The remaining captured Flag Smashers are being loaded onto a truck, destined for imprisonment at the Raft — the very same prison housing Zemo. The soldier who shuts the door on the Flag Smashers goes all Hail Hydra with it: “One world, one people,” he tells Dovich, who gives him a confident and conspiratorial nod in return. An escape from captivity looks like it may be a real possibility…
…right up until the truck explodes in a lethal fireball, killing everyone in it. In a nearby vehicle, we see Zemo’s man-servant, Oeznik, putting away his detonator. Oh, that tricky Baron Zemo! We see Zemo himself at the Raft some unspecified time later, getting news of the Flag Smashers’ demise on his transistor radio and looking mighty satisfied with himself.
Later, in Washington D.C., the Contessa Valentina Allegra de Fontaine is also getting the news. “Hey Walker, check your phone!” she says. She shows Oliva, Walker’s wife, the report on her cell phone. The two are waiting for John to emerge from where he’s changing. “Looks like our friend Zemo kinda got the last laugh, right? Wow. Couldn’t have worked better if I planned it myself. Oh, well…maybe I did. No, I’m kidding. I didn’t. Or did I? Anyway, it’s going to save people a lot of paperwork and a lot of redacting and a lot of shredding.”
Walker emerges in a black, red, and white version of his Captain America uniform. “Now this is more like it,” says Val. “Things are about to get weird. So, when they do, we’re not gonna need a Captain America. We’re gonna need a U.S.Agent.” She tells Walker to keep his phone on.

In New York, Bucky takes Sam’s advice and comes all the way clean to his friend Yori Nakajima about his part in the death of Yori’s son. It’s intensely painful and unpleasant — is there any real way to make amends for something like this? — but perhaps both men are better, more at peace, for the admission.
Sam visits the Bradleys in Baltimore, the ever-surly (and always funny) Eli answering the door: “What you want, Black Falcon?” He ain’t a Falcon no more, Isaiah says, but he’s still black.
“I saw what you did out there,” says Isaiah. “And so, it seems, did everyone else.
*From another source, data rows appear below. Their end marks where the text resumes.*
(** C3, amended.  The classification predicate marks an error unrecoverable
    exactly when it wraps nonce-too-high, nonce-too-low or not-found, or
    its direct cause reads exactly as one of the two nonce errors.  On a
    check turn an error of the status query so marked is written as
    [Failed] with no retry; any other is returned with nothing written,
    after which the persisted state is unchanged unless the transaction
    has expired, in which case it is written as [Failed].  An error of the
    broadcast on an increase turn is not classified: it is always written
    as [Failed]. *)
Theorem classification_and_persistence (i : GasPriceIncremenetor) (tx : Transaction)
    (w : World) :
  (forall err, isBlockchainErrorUnhandleable err = true <-> indicatesUnrecoverable err)
  /\
  (forall e wrapped, statusQueryFails i tx w e wrapped ->
     exists w1,
       getTxStatus i tx w = (Value (StatusFailed, Some wrapped), w1)
       /\ (if isBlockchainErrorUnhandleable wrapped
           then exists w' r,
                  watchTurn i tx CaseCheck w = (Value (Return r), w')
                  /\ upserts w' = withState tx TxStateFailed :: upserts w
                  /\ broadcasts w' = broadcasts w
                  /\ (accepted i (now w1) (withState tx TxStateFailed) ->
                      r = None /\ persistedState w' (UniqueID tx) = Some TxStateFailed)
           else watchTurn i tx CaseCheck w = (Value (Return (Some wrapped)), w1)
                /\ sameRecords w w1
                /\ exists w2,
                     watcher i tx [CaseCheck] w = (Value tt, w2)
                     /\ (if expiredAt (ambient i) (now w1) tx
                         then upserts w2 = withState tx TxStateFailed :: upserts w
                              /\ (accepted i (S (now w1)) (withState tx TxStateFailed) ->
                                  persistedState w2 (UniqueID tx) = Some TxStateFailed)
                         else sameRecords w w2)))
  /\
  (forall e, broadcastFails i tx w e ->
     exists w' r,
       increaseGasPrice i tx w = (Value (zeroTransaction, r), w')
       /\ upserts w' = withState tx TxStateFailed :: upserts w
       /\ (accepted i (S (S (now w))) (withState tx TxStateFailed) ->
           r = None /\ persistedState w' (UniqueID tx) = Some TxStateFailed)).
Proof.
  split; [exact isBlockchainErrorUnhandleable_iff|]. split.
  - intros e wrapped Hq.
    destruct (watchTurn_check_fails i tx w e wrapped Hq) as (w1 & Hget & Hturn).
    exists w1. split; [exact Hget|].
    destruct (isBlockchainErrorUnhandleable wrapped); [exact Hturn|].
    destruct Hturn as (Hturn & Hsame & _).
    split; [exact Hturn|]. split; [exact Hsame|].
    assert (Hloop : watchAndIncrement i tx [CaseCheck] w = (Value (Return (Some wrapped)), w1)).
    { cbn [watchAndIncrement]. unfold bind at 1. rewrite Hturn. reflexivity. }
    destruct (watcher_after_error i tx [CaseCheck] w w1 wrapped Hloop) as (w2 & Hrun & _ & Hexp).
    exists w2. split; [exact Hrun|].
    destruct Hsame as (Hs & Hu & Hb).
    destruct (expiredAt (ambient i) (now w1) tx).
    + destruct Hexp as [Hup Hacc]. split; [now rewrite Hup, Hu | exact Hacc].
    + destruct Hexp as (Hs2 & Hu2 & Hb2). repeat split; congruence.
  - intros e. apply increaseGasPrice_broadcast_fails.
Qed.
(** A block of the right length at a live address makes a valid matrix. *)
Lemma valid_matrix_singleton {D : Type} (p : positive) (cells : list D) (rows cols : Z) :
  0 ≤ rows ≤ SIZE_MAX → 0 ≤ cols ≤ SIZE_MAX → rows * cols ≤ SIZE_MAX →
  Z.of_nat (length cells) = rows * cols →
  ∀ h : heap D, h !! p = Some cells →
  valid_matrix h {| height := rows; width := cols; values := Some p |} p cells.
Proof. intros ???? h ?. by split. Defined.

(** ** Allocation *)

Section Allocation.
Context {D : Type} `{!Libc D}.
Implicit Types (h : heap D) (xs ys : list D) (a b : matrix).

(** [matrix_new] on a request that fits [size_t] and that [malloc] grants. *)
Lemma matrix_new_returns h (height width : Z) :
  0 ≤ height → 0 ≤ width → 8 * (height * width) ≤ SIZE_MAX →
  malloc_fails h (8 * (height * width)) = false →
  matrix_new height width h
  = Returns ({| height := height; width := width; values := Some (fresh (dom h)) |},
             <[fresh (dom h) := replicate (Z.to_nat (height * width)) indeterminate]> h).
Proof.
  intros Hh Hw Hfit Hok. unfold matrix_new.
  assert (to_size_t (to_size_t (8 * height) * width) = 8 * (height * width)) as ->.
  { unfold to_size_t. rewrite Z.mul_mod_idemp_l by done.
    rewrite <- Z.mul_assoc. apply Z.mod_small. unfold SIZE_MAX in Hfit. nia. }
  unfold bind at 1. unfold malloc. rewrite Hok. cbn [is_null negb].
  rewrite assert_true. unfold ret. do 4 f_equal.
  rewrite Z.mul_comm, Z.div_mul by done. reflexivity.
Qed.

End Allocation.

(** ** Releasing a matrix *)

(** C10: [matrix_del] aborts on a matrix whose [values] is null; on a
    matrix holding a live block it frees the block (it is gone from the
    heap), returns the matrix with [values] null and the dimensions
    kept, and a second [matrix_del] of that matrix aborts on the
    assertion, the heap untouched by any second [free]. *)
Theorem matrix_del_nulls_then_aborts {D : Type} (m : matrix) (h : heap D) :
  (values m = None → matrix_del m h = Aborts) ∧
  (∀ p, values m = Some p → is_Some (h !! p) →
     ∃ m', matrix_del m h = Returns (m', delete p h) ∧
           values m' = None ∧ height m' = height m ∧ width m' = width m ∧
           delete p h !! p = None ∧
           matrix_del m' (delete p h) = Aborts).
Proof.
  split.
  - intros Hnull. unfold matrix_del. rewrite Hnull. reflexivity.
  - intros p Hp [block Hblock].
    exists {| height := height m; width := width m; values := None |}.
    repeat split; [| apply lookup_delete_eq].
    unfold matrix_del. rewrite Hp. cbn [is_null negb].
    rewrite !assert_true. unfold bind, free. by rewrite Hblock.
Qed.

(** On a 1 × 2 matrix of integers. *)
Lemma matrix_del_nulls_then_aborts_witness :
  ∃ m', matrix_del {| height := 1; width := 2; values := Some 1%positive |}
          ({[ 1%positive := [3; 4] ]} : heap Z)
        = Returns (m', delete 1%positive {[ 1%positive := [3; 4] ]}) ∧
        values m' = None ∧ height m' = 1 ∧ width m' = 2 ∧
        delete 1%positive ({[ 1%positive := [3; 4] ]} : heap Z) !! 1%positive = None ∧
        matrix_del m' (delete 1%positive ({[ 1%positive := [3; 4] ]} : heap Z)) = Aborts.
Proof.
  apply (proj2 (matrix_del_nulls_then_aborts
                  {| height := 1; width := 2; values := Some 1%positive |}
                  ({[ 1%positive := [3; 4] ]} : heap Z)) 1%positive).
  - reflexivity.
  - exists [3; 4]. reflexivity.
Defined.

(** ** Printing *)

Section Printing.
Context {D : Type} `{!Libc D}.
Implicit Types (h : heap D) (cells : list D) (m : matrix).

Lemma print_rows_snoc (rows : list (list D)) (row : list D) :
  print_rows (rows ++ [row]) = print_rows rows ++ print_row row.
Proof.
  unfold print_rows. rewrite map_app, concat_app. cbn. by rewrite app_nil_r.
Qed.

Lemma count_newlines_app (s t : list ascii) :
  count_newlines (s ++ t) = (count_newlines s + count_newlines t)%nat.
Proof. unfold count_newlines. by rewrite list.filter_app, length_app. Qed.

Lemma count_newlines_cells (cells : list D) :
  (∀ v, newline ∉ fprintf_f v) →
  count_newlines (concat (map (λ v, fprintf_f v ++ [" "%char]) cells)) = 0%nat.
Proof.
  intros Hfmt. induction cells as [|v cells IH]; [done|].
  cbn [map concat]. rewrite !count_newlines_app, IH.
  assert (count_newlines (fprintf_f v) = 0%nat) as ->.
  { pose proof (Hfmt v) as Hv. unfold count_newlines.
    induction (fprintf_f v) as [|c text IHtext]; [done|].
    rewrite filter_cons_False by (intros ->; apply Hv; left).
    apply IHtext. intros Hin. apply Hv. by right. }
  reflexivity.
Qed.

Lemma count_newlines_rows (rows : list (list D)) :
  (∀ v, newline ∉ fprintf_f v) →
  count_newlines (print_rows rows) = length rows.
Proof.
  intros Hfmt. induction rows as [|row rows IH]; [done|].
  unfold print_rows in *. cbn [map concat length]. rewrite count_newlines_app, IH.
  unfold print_row. rewrite count_newlines_app, count_newlines_cells by done.
  reflexivity.
Qed.

(** The inner loop writes the cells of one row. *)
Lemma print_columns h m p cells (r : nat) sink :
  valid_matrix h m p cells → Z.of_nat r < height m →
  for_range_fold 0 (width m) (λ col sink,
    let* v := matrix_get m (Z.of_nat r) col in
    ret (sink ++ fprintf_f v ++ [" "%char])) sink h
  = Returns (sink ++ concat (map (λ v, fprintf_f v ++ [" "%char])
                               (row_cells (width m) cells r)), h).
Proof.
  intros Hv Hr.
  pose proof (row_cells_length h m p cells r Hv Hr) as Hrow.
  destruct (for_fold_invariant
    (λ k acc s, s = h ∧
       acc = sink ++ concat (map (λ v, fprintf_f v ++ [" "%char])
                               (take k (row_cells (width m) cells r))))
    (Z.to_nat (width m - 0)) 0
    (λ col sink,
       let* v := matrix_get m (Z.of_nat r) col in
       ret (sink ++ fprintf_f v ++ [" "%char])) sink h) as (acc & s & Hrun & -> & ->).
  - split; [done|]. cbn. by rewrite app_nil_r.
  - intros k acc s Hk [-> ->]. rewrite Z.add_0_l.
    destruct (matrix_get_returns h m p cells (Z.of_nat r) (Z.of_nat k) Hv)
      as (v & Hcell & Hget); [lia | lia |].
    eexists _, h. split.
    { rewrite (bind_returns _ _ _ _ _ Hget). reflexivity. }
    split; [done|].
    assert (row_cells (width m) cells r !! k = Some v) as Hk'.
    { rewrite row_cells_lookup by lia. rewrite <- Hcell. f_equal.
      destruct Hv as [_ _ Hh Hw _ _]. nia. }
    rewrite (take_S_r _ _ _ Hk'), map_app, concat_app. cbn.
    by rewrite app_nil_r, <- !app_assoc.
  - unfold for_range_fold. rewrite Hrun.
    rewrite take_ge by (rewrite Hrow; lia). reflexivity.
Qed.

(** C8: on a valid matrix [matrix_print] returns, leaves the heap alone,
    and appends to the sink exactly the text of the matrix and nothing
    before or after it: for each row in turn, each cell of the row
    rendered by [%f] and followed by a single space, then one newline.
    There are as many rows as the height, each of as many cells as the
    width, read row-major from the block; and where [%f] writes no
    newline, the text has one newline, hence one line, per row. *)
Theorem matrix_print_one_line_per_row (m : matrix) (h : heap D) (p : positive)
    (cells : list D) (sink : list ascii) :
  valid_matrix h m p cells →
  matrix_print m sink h
  = Returns (sink ++ print_rows (matrix_rows (height m) (width m) cells), h) ∧
  length (matrix_rows (height m) (width m) cells) = Z.to_nat (height m) ∧
  (∀ (r : nat) row, matrix_rows (height m) (width m) cells !! r = Some row →
     length row = Z.to_nat (width m) ∧
     ∀ c : nat, Z.of_nat c < width m →
       row !! c = cells !! Z.to_nat (Z.of_nat r * width m + Z.of_nat c)) ∧
  ((∀ v, newline ∉ fprintf_f v) →
   count_newlines (print_rows (matrix_rows (height m) (width m) cells))
   = Z.to_nat (height m)).
Proof.
  intros Hv.
  assert (∀ r : nat, Z.of_nat r < height m →
            matrix_rows (height m) (width m) cells !! r
            = Some (row_cells (width m) cells r)) as Hrows.
  { intros r Hr. unfold matrix_rows. rewrite list_lookup_fmap.
    rewrite lookup_seq_lt by lia. reflexivity. }
  repeat split.
  - unfold matrix_print. rewrite (valid_values _ _ _ _ Hv). cbn [is_null negb].
    rewrite assert_true.
    destruct (for_fold_invariant
      (λ k acc s, s = h ∧
         acc = sink ++ print_rows (take k (matrix_rows (height m) (width m) cells)))
      (Z.to_nat (height m - 0)) 0
      (λ row sink,
         let* sink := for_range_fold 0 (width m) (λ col sink,
                        let* v := matrix_get m row col in
                        ret (sink ++ fprintf_f v ++ [" "%char])) sink in
         ret (sink ++ [newline])) sink h) as (acc & s & Hrun & -> & ->).
    + split; [done|]. cbn. by rewrite app_nil_r.
    + intros k acc s Hk [-> ->]. rewrite Z.add_0_l.
      eexists _, h. split.
      { rewrite (bind_returns _ _ _ _ _ (print_columns h m p cells k _ Hv ltac:(lia))).
        reflexivity. }
      split; [done|].
      rewrite (take_S_r _ _ _ (Hrows k ltac:(lia))), print_rows_snoc.
      unfold print_row. by rewrite <- !app_assoc.
    + etrans; [exact Hrun|].
      rewrite take_ge by (rewrite matrix_rows_length; lia). reflexivity.
  - apply matrix_rows_length.
  - apply lookup_lt_Some in H as Hr. rewrite matrix_rows_length in Hr.
    rewrite Hrows in H by lia. injection H as <-.
    apply (row_cells_length h m p cells r Hv). lia.
  - intros c Hc. apply lookup_lt_Some in H as Hr. rewrite matrix_rows_length in Hr.
    rewrite Hrows in H by lia. injection H as <-.
    rewrite row_cells_lookup by lia. f_equal.
    destruct Hv as [_ _ Hh Hw _ _]. nia.
  - intros Hfmt. rewrite count_newlines_rows by done. apply matrix_rows_length.
Qed.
I heard the GRC was standing down on those plans of theirs, so you must have done something right.” Isaiah tells Sam that he’s special — not Malcolm, Martin, or Mandela special — but special. “So…a black Captain America, huh?”
“Damn right,” says Sam Wilson.
Isaiah tells Sam that the fight he’s taking on isn’t going to be easy. Sam allows that he might fail, might even die. “But we built this country. Bled for it. And I’m not gonna let anyone tell me I can’t fight for it. Not after what everybody before me went through. Including you.”
“Shit,” says Isaiah, sounding cynical but looking proud and emotional. “I almost bought that.”
Sam tells Isaiah and Eli he has something to show them. He takes them to the Smithsonian,[5]About 40 miles or so down I-495 from Baltimore, according to Google. where a new section has been added to the Captain America exhibit. This new section tells the story of Isaiah Bradley and his until-now forgotten and ignored brothers in the super-soldier program.
According to Redditor blue10075 and Games Radar, this is what the plaque beneath the new bronze statue of Isaiah Bradley says:
Isaiah Bradley is an American hero whose name went unknown for too long.
Isaiah was one of a dozen African-American soldiers who were recruited against their will and without their consent for participation in human testing in pursuit of the Super Soldier Serum. Most did not survive. The few who lived through testing were sent on secret missions during the Korean War. During the conflict, against all odds, Isaiah Bradley rescued his fellow soldiers and 25 other POWs from behind enemy lines.
However, fearful of the ramifications of a black super soldier, some individuals within the government tried to erase Isaiah’s story from history. His family was issued a falsified death certificate. And for decades, the truth of his unflinching bravery was buried.
How cool is that? (Answer: it’s pretty goddamn cool.)
“Now they’ll never forget what you did for this country,” Sam tells Isaiah. “Never.” A visibly moved Isaiah Bradley shakes the younger man’s hand and then embraces him, tears in his eyes.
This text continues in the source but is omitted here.